俳人藤原月彦氏に〈軍服の父のみ燃ゆる夏座敷〉という作品がある。横尾忠則さんのポップな絵画作品のようにイメージ豊かな、好きな作品のひとつだ。この軍服に影響されて、近頃、題詠100首というネットイヴェントの会場で、戦争への道を邁進したくてうずうずしてとんでもない法律ばかりを続々と強行成立させている政権のひとたちに抵抗してひとり黙々と反政権行動を画策実践している〈片目の軍服〉を主人公にした短歌をポツリポツリ作っては投稿するようになった。とはいえ、これは、何らかの立派な現実実践に取材立脚したものではなくて、現下の世の動向への悲哀絶望閉塞感を空想上の世界で憂さ晴らししている戯作に過ぎない。そういえば、むかし産婦人科医から軍医になって満州で亡くなった父方祖父の軍服姿の写真を亡き祖母は持っていたらしいが、結局、誰かがどこかにやってしまったらしくて、ついぞ目にしたことはない。多分これからもないと思う。
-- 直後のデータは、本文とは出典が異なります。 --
(** The number of a command takes nine bytes, whatever it is. *)
Lemma command_ok_number c n m vals :
  command_ok (VString c :: VInt false n :: vals) → command_ok (VString c :: VInt false m :: vals).
Proof.
  intros [_ Hv Hb Hs]. apply Forall_cons in Hv as [Hc Hv]. apply Forall_cons in Hv as [_ Hv].
  apply Forall_cons in Hb as [Hc' Hb]. apply Forall_cons in Hb as [_ Hb].
  constructor; [done|..].
  - repeat (apply Forall_cons; split; [done || constructor|]); done.
  - repeat (apply Forall_cons; split; [done || constructor|]); done.
  - revert Hs. unfold command_data. cbn [fmap list_fmap]. rewrite !mjoin_cons, !len_app.
    by rewrite !number_size.
Qed.

Section commands.
Variable iter : object → object.
Hypothesis iter_perm : ∀ o, iter o ≡ₚ o.

Lemma writeConnectMsg_safe : safe (writeConnectMsg iter).
Proof.
  apply safe_bind_get. intros cc [[(Ha & Ht & Hu) Hs] _]. apply safe_bind; [auto with safe|]. intros _.
  apply cc_writeMsg_safe, (command_ok_number _ 1).
  by apply (connect_args_ok iter iter_perm (cc_app cc) (cc_title cc) (cc_tcurl cc)).
Qed.

Lemma next_command_safe {A} name (k : ConnClient → go ConnClient A) :
  (∀ cc, good cc → safe (k cc)) → safe (next_command name ≫= k).
Proof.
  intros Hk cc Hcc.
  assert (Ho : onward cc (set_curcmd name (set_transID (i64 (cc_transID cc + 1)) cc)))
    by (by apply same_place_onward).
  exact (safe_later _ _ _ Ho (Hk _ (onward_good _ _ Ho))).
Qed.

Lemma writeCreateStreamMsg_safe : safe writeCreateStreamMsg.
Proof.
  apply next_command_safe. intros cc Hcc. apply cc_writeMsg_safe, (command_ok_number _ 2).
  by apply create_args_ok.
Qed.

Lemma writePublishMsg_safe : safe writePublishMsg.
Proof.
  apply next_command_safe. intros cc [[(Ha & Ht & Hu) Hs] _]. apply cc_writeMsg_safe, (command_ok_number _ 3).
  by apply (publish_args_ok (cc_app cc) (cc_title cc) (cc_tcurl cc)).
Qed.

Lemma writePlayMsg_safe : safe writePlayMsg.
Proof.
  apply next_command_safe. intros cc [[(Ha & Ht & Hu) Hs] _]. apply cc_writeMsg_safe.
  by apply (play_args_ok (cc_app cc) (cc_title cc) (cc_tcurl cc)).
Qed.

#[local] Hint Resolve writeConnectMsg_safe writeCreateStreamMsg_safe writePublishMsg_safe writePlayMsg_safe
  waitForResponse_safe : safe.

Lemma send_command_safe command : safe (send_command iter command).
Proof. unfold send_command. auto 10 with safe. Qed.

Lemma following_command_ok method command : no_panic (following_command method command).
Proof. unfold following_command. by repeat case_decide. Qed.

(** Three commands are enough: after publish or play nothing follows. *)
Definition commands_left (command : bytes) : nat :=
  if decide (command = cmdConnect) then 3 else if decide (command = cmdCreateStream) then 2 else 1.

Lemma following_shorter method command next : following_command method command = Ok (Some next) →
  (commands_left next < commands_left command)%nat.
Proof.
  unfold following_command, commands_left. case_decide as H1; [by intros [= <-]; apply Nat.ltb_lt|].
  case_decide as H2; [|done]. repeat case_decide; intros [= <-]; by apply Nat.ltb_lt.
Qed.

Lemma start_loop_safe method fuel : ∀ command, (commands_left command ≤ fuel)%nat →
  safe (start_loop iter fuel method command).
Proof.
  induction fuel as [|fuel IH]; intros command Hf.
  { exfalso. unfold commands_left in Hf. repeat case_decide; lia. }
  cbn [start_loop]. apply safe_bind; [apply send_command_safe|]. intros _.
  apply safe_bind; [auto with safe|]. intros _.
  apply safe_bind_res; [apply no_panic_safe, following_command_ok|].
  intros [next|] E; [|auto with safe]. apply IH. pose proof (following_shorter _ _ _ E). lia.
Qed.
End commands.

(** ** Connecting *)

Lemma cut_first_parts sep s x y : cut_first sep s = Some (x, y) → s = x ++ sep :: y.
Proof.
  revert x y. induction s as [|b s IH]; intros x y; [done|]. cbn [cut_first].
  destruct (b =? sep) eqn:E; [go_bool; by intros [= <- <-]; subst|].
  destruct (cut_first sep s) as [[x' y']|]; [|done]. intros [= <- <-]. by rewrite (IH x' y').
Qed.

Lemma trim_slashes_suffix s : ∃ t, s = t ++ trim_slashes s.
Proof.
  induction s as [|b s [t IH]]; [by exists []|]. destruct (decide (b = 47)) as [->|Hb].
  - exists (47 :: t). simpl. by f_equal.
  - exists []. simpl. by repeat case_match.
Qed.

Lemma SplitHostPort_no_panic hostport : no_panic (SplitHostPort hostport).
Proof. unfold SplitHostPort. by repeat case_match. Qed.

Definition url_ok (u : URL) : Prop :=
  (Forall is_byte (u_Host u) ∧ Forall is_byte (u_Path u)) ∧ len (u_Host u) + len (u_Path u) < 2 ^ 16.

(** A result that satisfies [Q], or an error. *)
Definition gives {A} (Q : A → Prop) (r : res A) : Prop :=
  match r with Ok a => Q a | Err _ => True | _ => False end.

(** The parser of URLs, the name service and the network give results or errors: host and
    path of a URL are bytes, and short, and on a connection bytes arrive. *)
Record world_ok (neturl_Parse : bytes → res URL) (net_LookupIP : bytes → res (list bytes))
    (net_Dial : bytes → bytes → res ReadWriter) : Prop := {
  wo_parse url : gives url_ok (neturl_Parse url);
  wo_lookup host : no_panic (net_LookupIP host);
  wo_dial from to : gives (λ rw, Forall is_byte (rw_in rw)) (net_Dial from to);
}.

Section connecting.
Variable iter : object → object.
Hypothesis iter_perm : ∀ o, iter o ≡ₚ o.
Variable neturl_Parse : bytes → res URL.
Variable net_LookupIP : bytes → res (list bytes).
Variable rand_Intn : Z → Z.
Variable net_Dial : bytes → bytes → res ReadWriter.

Hypothesis outside : world_ok neturl_Parse net_LookupIP net_Dial.

Lemma names_of_path u app title cc : url_ok u →
  cut_first 47 (trim_slashes (u_Path u)) = Some (app, title) →
  names_ok (set_names app title (u_RawQuery u) (str "rtmp://" ++ u_Host u ++ str "/" ++ app) cc).
Proof.
  intros [[Hh Hp] Hl] E. apply cut_first_parts in E. destruct (trim_slashes_suffix (u_Path u)) as [t Ht].
  rewrite E in Ht. rewrite Ht in Hp, Hl. apply Forall_app in Hp as [_ Hp].
  apply Forall_app in Hp as [Ha Hp]. apply Forall_cons in Hp as [_ Ht'].
  rewrite !len_app in Hl. change (len (47 :: title)) with (len ([47] ++ title)) in Hl. rewrite len_app in Hl.
  change (len [47]) with 1 in Hl. pose proof (len_nonneg t). pose proof (len_nonneg app).
  pose proof (len_nonneg title). pose proof (len_nonneg (u_Host u)). split; [split; [done|split; [done|]]|].
  - cbn [cc_tcurl set_names]. rewrite !Forall_app. split_and!; [apply str_bytes|done|apply str_bytes|done].
  - cbn [cc_app cc_title cc_tcurl set_names]. rewrite !len_app.
    change (len (str "rtmp://")) with 7. change (len (str "/")) with 1. lia.
Qed.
知り合いの(?)先生が教えていらっしゃるどこかの音楽学校のフルート科の学生さんたちが先生と一緒に偶々近くのセミナーハウスで合宿されていると聞き、さっそくその旧知の先生をお訪ねしてご挨拶し雑談していた。〈じつは最近書いたフルート曲があるんですが。。。〉という話になって先生に譜面をお見せしたところ、〈せっかくなので学生さんたちに演奏してもらいましょうか〉と仰有って下さって、そのセミナーハウスの食堂で学生さんたちがそれを初見でみごとに演奏して下さった。低音から高音までの三種類のフルートと、声のための作品。演奏が終わり、拍手しているところで目が覚めた。
不思議な夢を見た。
時間は夕方頃で、そこはどこかのビルのなかの会議室。教室風に椅子机が並べられており、授業や何かをしているわけではないけれども、教壇にはひとりの若い女性が座って書き物をしており、机のあちらこちらにも何人もの人びとが着席していた。私も机に座っていたが、教壇の女性が私の席へつかつかと近づいてきて紙を差し出した。「私があちらからあなたについて受信したことを書き留めましたので目を通してください」と言われた。「ありがとうございます」と受け取り見ると、「人生の目的」「病気」「結婚」「家族」「死」など項目別に細かく書かれ、また最後に「まもなく夜になったらこの会議室のロッカーの中にある石を持って屋上へ行って石のなかの精霊たちを解放してください」「二日の日にあなたは幸せで心豊かな優しい贈り物を受け取ることになっています。遠慮せず自分を卑下せず受け取ってください」などというメッセージも書かれてあった。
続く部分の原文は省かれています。